実際にOLの仕事を始めてみて、いかがでしたか?

 看護師時代に「人に尋ねる前に自分で調べろ!」とよく怒られていたので、その経験は非常に役に立ったと思っています。一番戸惑ったのは電話の対応ですね。病院と違って、どんな方から電話がかかるか分かりません。私の対応一つで、会社の印象が左右されるのかと思うと緊張して、受話器を握る手に汗をかくこともしばしばありました。

ほかに看護師の経験が生かせていることはありますか?

 新人は汚い仕事からやるようにと言われていましたから、出社したら社長はじめ、社員全員のデスクを拭く仕事をずっと続けました。私としては普通の行動だったのですが、他の人からはよく誉めて頂きました。先輩との上下関係を大事にしてきた看護師時代は無駄ではなかったなあと思っています

今後はまた看護師に戻りたいですか?

 下の子が小学生になったら戻りたいですね。でも今は准看護師の求人が少なくなっているんですね。ナースバンクでも正看護師免許を取ることを勧められることが多いですし、また働きながら学校に通って正看護師の免許を取りたいですね。産婦人科も整形外科も楽しかったのですが、准看護師では経験できなかった急性期病院での勤務を経験してみたいです。
 看護師って感謝される仕事なんです。大変なことも多いですけど、赤ちゃんが生まれたり、患者さんが元気になって退院されるときの嬉しさは格別ですから、生まれ変わっても看護師を目指したいですね。
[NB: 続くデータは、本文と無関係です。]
(** The run of wildcards after a [match_all] only asks for [k] more characters. *)
Lemma skip_run_spec pattern string : no_nul pattern -> no_nul string -> forall fuel pi si,
  0 <= pi <= zlen pattern -> 0 <= si <= zlen string -> zlen pattern - pi < Z.of_nat fuel ->
  exists r (k : nat), skip_run fuel pattern pi string si info = Ok r /\
  match r with
  | None => (length (zdrop si string) < k)%nat /\ forall s, matches (match_all info :: zdrop pi pattern) s -> (k <= length s)%nat
  | Some (c, pi', si') =>
      si' = si + Z.of_nat k /\ si' <= zlen string /\
      (forall s, matches (match_all info :: zdrop pi pattern) s <->
                 (k <= length s)%nat /\ matches (match_all info :: if c =? 0 then [] else zdrop (pi' - 1) pattern) (drop k s)) /\
      (c = 0 \/ c <> 0 /\ c <> match_all info /\ c <> match_one info /\ pi < pi' <= zlen pattern /\
       exists q, zdrop (pi' - 1) pattern = c :: q) /\
      (escapes_apart info mo true (zdrop pi pattern) = true -> c <> 0 -> escapes_apart info mo true (zdrop (pi' - 1) pattern) = true)
  end.
Proof.
  intros HP HS. induction fuel as [|fuel IH]; intros pi si Hpi Hsi Hf; [lia|]. cbn [skip_run].
  destruct (read_spec pattern pi Hpi) as [[Ed ->]|(c & q & Ed & -> & Eq & Hlt)].
  - destruct (Z.eqb_spec 0 (match_all info)); [congruence|]. destruct (Z.eqb_spec 0 (match_one info)); [congruence|]. cbn [orb andb].
    exists (Some (0, pi, si)), 0%nat. split; [done|]. rewrite Ed. split; [lia|]. split; [lia|]. split; [|split; [by left|done]].
    intros s. change (drop 0 s) with s. change (0 =? 0) with true. cbv iota. split; [intros ?; split; [lia|done]|by intros [_ ?]].
  - destruct (no_nul_zdrop _ _ _ _ HP Ed) as [Hc _]. destruct (Z.eqb_spec c (match_all info)) as [->|Ha]; cbn [orb].
    { destruct (Z.eqb_spec (match_all info) (match_one info)); [congruence|].
      destruct (IH (pi + 1) si ltac:(lia) Hsi ltac:(lia)) as (r & k & E & Hr). exists r, k. split; [done|].
      rewrite Ed. rewrite Eq in Hr. destruct r as [[[c' pi'] si']|].
      - destruct Hr as (? & ? & Hm & Hn & Hcl). split; [done|]. split; [done|]. split; [intros s; by rewrite matches_all_all|].
        split; [destruct Hn as [?|(? & ? & ? & ? & ?)]; [by left|right; split_and!; (done || lia)]|].
        cbn [escapes_apart]. by rewrite Z.eqb_refl.
      - destruct Hr as [? Hm]. split; [done|]. intros s Hs. rewrite matches_all_all in Hs. by apply Hm. }
    destruct (Z.eqb_spec c (match_one info)) as [->|Ho]; cbn [andb].
    { destruct (Z.eqb_spec (match_one info) 0); [done|]. cbn [negb]. cbv iota.
      destruct (read_spec string si Hsi) as [[Es ->]|(d & t & Es & -> & Et & Hslt)].
      - exists None, 1%nat. split; [done|]. rewrite Es, Ed. split; [cbn; lia|]. intros s (d & t & -> & _)%matches_all_one. cbn. lia.
      - destruct (no_nul_zdrop _ _ _ _ HS Es) as [Hd _]. destruct (Z.eqb_spec d 0); [done|].
        destruct (IH (pi + 1) (si + 1) ltac:(lia) ltac:(lia) ltac:(lia)) as (r & k & E & Hr). exists r, (S k). split; [done|].
        rewrite Ed, Es. rewrite Eq, Et in Hr. destruct r as [[[c' pi'] si']|].
        + destruct Hr as (? & ? & Hm & Hn & Hcl). split; [lia|]. split; [done|]. split.
          { intros s. rewrite matches_all_one. split.
            - intros (d' & t' & -> & Ht). apply Hm in Ht as [? ?]. cbn. split; [lia|done].
            - intros [Hk Ht]. destruct s as [|d' t']; [cbn in Hk; lia|]. exists d', t'. split; [done|]. apply Hm. cbn in *. split; [lia|done]. }
          split; [destruct Hn as [?|(? & ? & ? & ? & ?)]; [by left|right; split_and!; (done || lia)]|].
          cbn [escapes_apart]. destruct (Z.eqb_spec (match_one info) (match_all info)); [done|]. by rewrite Z.eqb_refl.
        + destruct Hr as [? Hm]. split; [cbn; lia|]. intros s (d' & t' & -> & Ht)%matches_all_one. apply Hm in Ht. cbn. lia. }
    exists (Some (c, pi + 1, si)), 0%nat. split; [done|]. replace (pi + 1 - 1) with pi by lia. rewrite Ed. split; [lia|]. split; [lia|].
    destruct (Z.eqb_spec c 0); [done|]. split; [|split; [right; split_and!; (done || lia || by exists q)|done]].
    intros s. change (drop 0 s) with s. split; [intros ?; split; [lia|done]|by intros [_ ?]].
Qed.

(** What an outcome says: [NoWildcardMatch] also that no suffix matches. *)
Definition good (p s : list Z) (o : Outcome) : Prop :=
  match o with
  | Match => matches p s
  | NoMatch => ~ matches p s
  | NoWildcardMatch => forall t, suffix_of t s -> ~ matches p t
  end.

Lemma good_step p q d s o : (forall t, matches q t -> exists e u, t = e :: u /\ matches p u) ->
  (matches p s -> matches q (d :: s)) -> good p s o -> good q (d :: s) o.
Proof.
  intros Hinv Hin. destruct o; cbn; [done| |].
  - intros Hn (e & u & [= <- <-] & Hm)%Hinv. by apply Hn.
  - intros Hn t Ht (e & u & -> & Hm)%Hinv. apply (Hn u); [|done]. apply suffix_of_inv in Ht as [[= <- <-]|Ht]; [apply suffix_of_refl|].
    destruct Ht as [v ->]. exists (v ++ [e]). by rewrite <- app_assoc.
Qed.
Lemma good_none q s : (forall t, matches q t -> t <> s) -> good q s NoMatch.
Proof. intros Hn Hm. by apply (Hn s). Qed.

Lemma retry_loop_spec cmp string p : no_nul string ->
  (forall si, 0 <= si <= zlen string -> exists o, cmp si = Ok o /\ good p (zdrop si string) o) ->
  forall fuel si, 0 <= si <= zlen string -> zlen string - si < Z.of_nat fuel ->
  exists o, retry_loop cmp string fuel si = Ok o /\
    match o with
    | Match => exists t, suffix_of t (zdrop si string) /\ matches p t
    | NoMatch => False
    | NoWildcardMatch => forall t, suffix_of t (zdrop si string) -> ~ matches p t
    end.
Proof.
  intros HS Hcmp. induction fuel as [|fuel IH]; intros si Hsi Hf; [lia|]. cbn [retry_loop].
  destruct (Hcmp si Hsi) as (o & -> & Ho). cbn [mbind outcome_bind]. destruct o.
  - exists Match. split; [done|]. exists (zdrop si string). split; [apply suffix_of_refl|exact Ho].
  - destruct (read_spec string si Hsi) as [[Es ->]|(d & t & Es & -> & Et & Hlt)].
    + exists NoWildcardMatch. split; [done|]. rewrite Es in *. by intros t ->%suffix_of_nil.
    + destruct (no_nul_zdrop _ _ _ _ HS Es) as [Hd _]. destruct (Z.eqb_spec d 0); [done|].
      destruct (IH (si + 1) ltac:(lia) ltac:(lia)) as (o & -> & Hr). exists o. split; [done|]. rewrite Es in *. rewrite Et in Hr.
      destruct o; [|done|].
      * destruct Hr as (u & Hu & Hm). exists u. split; [by apply suffix_of_cons|done].
      * intros u [->|Hu]%suffix_of_inv; [exact Ho|by apply Hr].
  - exists NoWildcardMatch. by split.
Qed.

Lemma apart_weaken p : escapes_apart info mo true p = true -> escapes_apart info mo false p = true.
Proof.
  induction p as [|c p IH]; [done|]. cbn [escapes_apart]. destruct (c =? match_all info); [done|].
  destruct (c =? match_one info); [done|]. by destruct (_ && _).
Qed.
Lemma apart_set p : match_set_flag info = true -> forall after, escapes_apart info mo after p = true.
Proof.
  intros Hf. induction p as [|c p IH]; intros after; [done|]. cbn [escapes_apart]. rewrite Hf. cbn [negb]. rewrite andb_false_r.
  by repeat case_match.
Qed.
Lemma same_char_nul c : c <> 0 -> same_char info c 0 = false.
Proof.
  intros Hc. unfold same_char. destruct (Z.eqb_spec c 0); [done|]. cbn [orb]. change (to_lower 0) with 0.
  assert (to_lower c =? 0 = false) as ->; [|by rewrite andb_false_r].
  apply Z.eqb_neq. unfold to_lower. destruct (Z.leb_spec 65 c), (Z.leb_spec c 90); cbn [andb]; lia.
Qed.

Lemma all_good pattern q s k p' o : (forall t, matches (match_all info :: q) t <-> (k <= length t)%nat /\ matches (match_all info :: p') (drop k t)) ->
  (k <= length s)%nat ->
  match o with
  | Match => exists t, suffix_of t (drop k s) /\ matches p' t
  | NoMatch => False
  | NoWildcardMatch => forall t, suffix_of t (drop k s) -> ~ matches p' t
  end -> good (match_all info :: q) s (match o with NoMatch => pattern | o => o end).
Proof.
  intros Hm Hk. destruct o; cbn; [|done|].
  - intros Ht. apply Hm. split; [done|]. by apply matches_all.
  - intros Hn t Ht Hmt. apply Hm in Hmt as [? (u & Hu & Hmu)%matches_all]. apply (Hn u); [|done].
    destruct Hu as [v Ev]. destruct (suffix_of_drop k t s Ht) as [w Ew]. exists (w ++ v). by rewrite Ew, Ev, app_assoc.
Qed.

Lemma compare_spec pattern string : no_nul pattern -> no_nul string -> forall fuel pi si,
  0 <= pi <= zlen pattern -> 0 <= si <= zlen string -> zlen pattern - pi < Z.of_nat fuel ->
  escapes_apart info mo false (zdrop pi pattern) = true ->
  exists o, compare fuel pattern pi string si info mo = Ok o /\ good (zdrop pi pattern) (zdrop si string) o.
Proof.
  intros HP HS. induction fuel as [|fuel IH]; intros pi si Hpi Hsi Hf Hap; [lia|]. cbn [compare].
  destruct (read_spec pattern pi Hpi) as [[Ed ->]|(c & q & Ed & -> & Eq & Hlt)].
  { change (0 =? 0) with true. cbv iota. eexists. split; [reflexivity|]. rewrite Ed.
    destruct (Z.geb_spec si (zlen string)); cbn; rewrite matches_nil; [by apply zdrop_all|].
    intros E. apply zdrop_nil_len in E; lia. }
  destruct (no_nul_zdrop _ _ _ _ HP Ed) as [Hc _]. destruct (Z.eqb_spec c 0); [done|]. rewrite Ed in Hap |- *. rewrite <- Eq in Hap.
  destruct (Z.eqb_spec c (match_all info)) as [->|Ha].
  { (* a wildcard run *)
    destruct (skip_run_spec pattern string HP HS (S (length pattern)) (pi + 1) si ltac:(lia) Hsi ltac:(unfold zlen in *; lia))
      as (r & k & -> & Hr). cbn [mbind outcome_bind]. rewrite Eq in Hr. destruct r as [[[c pi'] si']|].
    2:{ destruct Hr as [Hk Hr]. exists NoWildcardMatch. split; [done|]. intros t [u Hu] Hm%Hr. rewrite Hu, length_app in Hk. lia. }
    destruct Hr as (-> & Hsi' & Hm & Hn & Hcl).
    assert ((k <= length (zdrop si string))%nat) as Hk
      by (pose proof (zlen_zdrop si string); unfold zlen in *; lia).
    destruct (Z.eqb_spec c 0) as [->|Hc0].
    { exists Match. split; [done|]. cbn. apply Hm. split; [done|]. apply matches_all. exists []. split; [|constructor].
      exists (drop k (zdrop si string)). by rewrite app_nil_r. }
    destruct Hn as [|(_ & Hca & Hco & Hpi' & q' & Eq')]; [done|].
    assert (escapes_apart info mo true (zdrop (pi' - 1) pattern) = true) as Hap'.
    { apply Hcl; [|done]. cbn [escapes_apart] in Hap. rewrite Z.eqb_refl in Hap. by rewrite <- Eq. }
    assert ((c =? mo) && negb (match_set_flag info) = false) as ->.
    { rewrite Eq' in Hap'. cbn [escapes_apart] in Hap'. destruct (Z.eqb_spec c (match_all info)); [done|].
      destruct (Z.eqb_spec c (match_one info)); [done|]. by destruct (_ && _). }
    cbn [mbind outcome_bind]. cbv iota. unfold chk_sub. destruct (Z.ltb_spec pi' 1); [lia|]. cbn [mbind outcome_bind].
    destruct (retry_loop_spec (fun si => compare fuel pattern (pi' - 1) string si info mo) string (zdrop (pi' - 1) pattern) HS)
      with (fuel := S (length string)) (si := si + Z.of_nat k) as (o & -> & Ho); [|lia|unfold zlen in *; lia|].
    { intros si0 Hsi0. apply IH; [lia|lia|lia|by apply apart_weaken]. }
    exists o. split; [done|]. pose proof (all_good Match q (zdrop si string) k (zdrop (pi' - 1) pattern) o) as Hg.
    assert (drop k (zdrop si string) = zdrop (si + Z.of_nat k) string) as Edrop.
    { unfold zdrop. rewrite drop_drop. f_equal. lia. }
    destruct o; [|done|]; apply Hg; try done; by rewrite Edrop. }
  assert (forall after, c <> match_one info -> c <> mo -> escapes_apart info mo after (c :: q) = escapes_apart info mo false q) as Hord.
  { intros after Ho Hmo. cbn [escapes_apart]. destruct (Z.eqb_spec c (match_all info)); [done|]. destruct (Z.eqb_spec c (match_one info)); [done|].
    by destruct (Z.eqb_spec c mo). }
  destruct (Z.eqb_spec c mo) as [->|Hmo].
  - destruct (match_set_flag info) eqn:Hflag; cbn [negb].
    + (* a set *)
      destruct (read_spec string si Hsi) as [[Es Er]|(d & s & Es & Er & Es' & Hslt)].
      { unfold match_set. rewrite Er. exists NoMatch. split; [done|]. rewrite Es. apply good_none.
        by intros t (f & rest & d & u & _ & -> & _)%matches_set. }
      destruct (match_set_spec pattern string (pi + 1) si d s HP HS ltac:(lia) Hsi Es) as (b & pi' & -> & Hpi' & Hb).
      cbn [mbind outcome_bind]. rewrite Eq in Hb. rewrite Es. destruct b.
      * destruct (glob_set q) as [[f rest]|] eqn:Hset; [|done]. destruct Hb as [Hb Hrest].
        destruct (IH pi' (si + 1)) as (o & -> & Ho); [lia..|by apply apart_set|]. exists o. split; [done|]. rewrite Hrest, Es' in Ho.
        eapply good_step; [| |exact Ho].
        -- intros t (f' & rest' & e & u & E & -> & _ & Hmu)%matches_set; [|done]. exists e, u. rewrite Hset in E. by injection E as <- <-.
        -- intros Hms. apply matches_set; [done|]. by exists f, rest, d, s.
      * exists NoMatch. split; [done|]. intros (f & rest & e & u & E & [= <- <-] & Hf' & _)%matches_set; [|done].
        rewrite E in Hb. by destruct Hb; congruence.
    + (* an escaped character *)
      destruct (read_spec pattern (pi + 1) ltac:(lia)) as [[Eq2 Er]|(c2 & q2 & Eq2 & Er & Eq2' & Hlt2)]; rewrite Er.
      { change (0 =? 0) with true. cbv iota. exists NoMatch. split; [done|]. intros (? & ? & ? & ? & E & _)%matches_escaped; [|done]. congruence. }
      destruct (no_nul_zdrop _ _ _ _ HP Eq2) as [Hc2 _]. destruct (Z.eqb_spec c2 0); [done|]. assert (q = c2 :: q2) as -> by congruence.
      destruct (read_spec string si Hsi) as [[Es Ers]|(d & s & Es & Ers & Es' & Hslt)]; rewrite Ers.
      { rewrite same_char_nul by done. exists NoMatch. split; [done|]. rewrite Es. intros (? & ? & ? & ? & _ & E & _)%matches_escaped; done. }
      rewrite Es. destruct (same_char info c2 d) eqn:Hsame.
      * destruct (IH (pi + 1 + 1) (si + 1)) as (o & -> & Ho); [lia..| |].
        { rewrite Eq2'. rewrite Eq2 in Hap. cbn [escapes_apart] in Hap. destruct (Z.eqb_spec mo (match_all info)); [done|].
          destruct (Z.eqb_spec mo (match_one info)); [done|]. rewrite Z.eqb_refl, Hflag in Hap. exact Hap. }
        exists o. split; [done|]. rewrite Eq2', Es' in Ho. eapply good_step; [| |exact Ho].
        -- intros t (c3 & q3 & e & u & [= <- <-] & -> & _ & Hmu)%matches_escaped; [|done]. by exists e, u.
        -- intros Hms. apply matches_escaped; [done|]. by exists c2, q2, d, s.
      * exists NoMatch. split; [done|]. intros (c3 & q3 & e & u & [= <- <-] & [= <- <-] & Hs & _)%matches_escaped; [|done]. congruence.
  - (* any other character *)
    destruct (read_spec string si Hsi) as [[Es Ers]|(d & s & Es & Ers & Es' & Hslt)]; rewrite Ers.
    { rewrite same_char_nul by done. change (negb (0 =? 0)) with false. rewrite andb_false_r. exists NoMatch. split; [done|]. rewrite Es.
      destruct (decide (c = match_one info)) as [->|Ho]; [by intros (? & ? & ? & _)%matches_one|].
      intros (? & ? & ? & _)%matches_char; done. }
    destruct (no_nul_zdrop _ _ _ _ HS Es) as [Hd _]. rewrite Es.
    assert (same_char info c d || (c =? match_one info) = true -> exists o, compare fuel pattern (pi + 1) string (si + 1) info mo = Ok o /\
      good (c :: q) (d :: s) o) as Hgo.
    { intros Hok. destruct (IH (pi + 1) (si + 1)) as (o & -> & Ho); [lia..| |].
      - rewrite Eq in *. destruct (decide (c = match_one info)) as [->|Ho]; [|by rewrite Hord in Hap].
        cbn [escapes_apart] in Hap. destruct (Z.eqb_spec (match_one info) (match_all info)); [done|]. by rewrite Z.eqb_refl in Hap.
      - exists o. split; [done|]. rewrite Eq, Es' in Ho. destruct (decide (c = match_one info)) as [->|Hone].
        + eapply good_step; [| |exact Ho]; [by intros t (e & u & -> & ?)%matches_one; exists e, u|by constructor].
        + destruct (Z.eqb_spec c (match_one info)); [done|]. rewrite orb_false_r in Hok.
          eapply good_step; [| |exact Ho]; [intros t (e & u & -> & _ & ?)%matches_char; try done; by exists e, u|].
          intros Hms. by constructor. }
    destruct (same_char info c d) eqn:Hsame; [by apply Hgo|].
    destruct (Z.eqb_spec c (match_one info)) as [->|Hone]; cbn [andb].
    { destruct (Z.eqb_spec d 0); [done|]. by apply Hgo. }
    exists NoMatch. split; [done|]. intros (e & u & [= <- <-] & Hs & _)%matches_char; [congruence|done..].
Qed.
End Matcher.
看護師以外の仕事へと転職を考えている看護師にアドバイスをお願いします。

 目標を定めないといけないですね。少しの経験では分からないことも、仕事をしながら分かっていくこともあります。「これ」と決めたら、やり遂げてほしいです。

最後にストレス解消法を教えてください。

 昔から温泉が好きだったのですが、今は子どもが小さいので銭湯に行っています。毎週土曜と日曜は欠かさず行っていますね。あとは会社の同僚と飲み会やカラオケを楽しんでいます。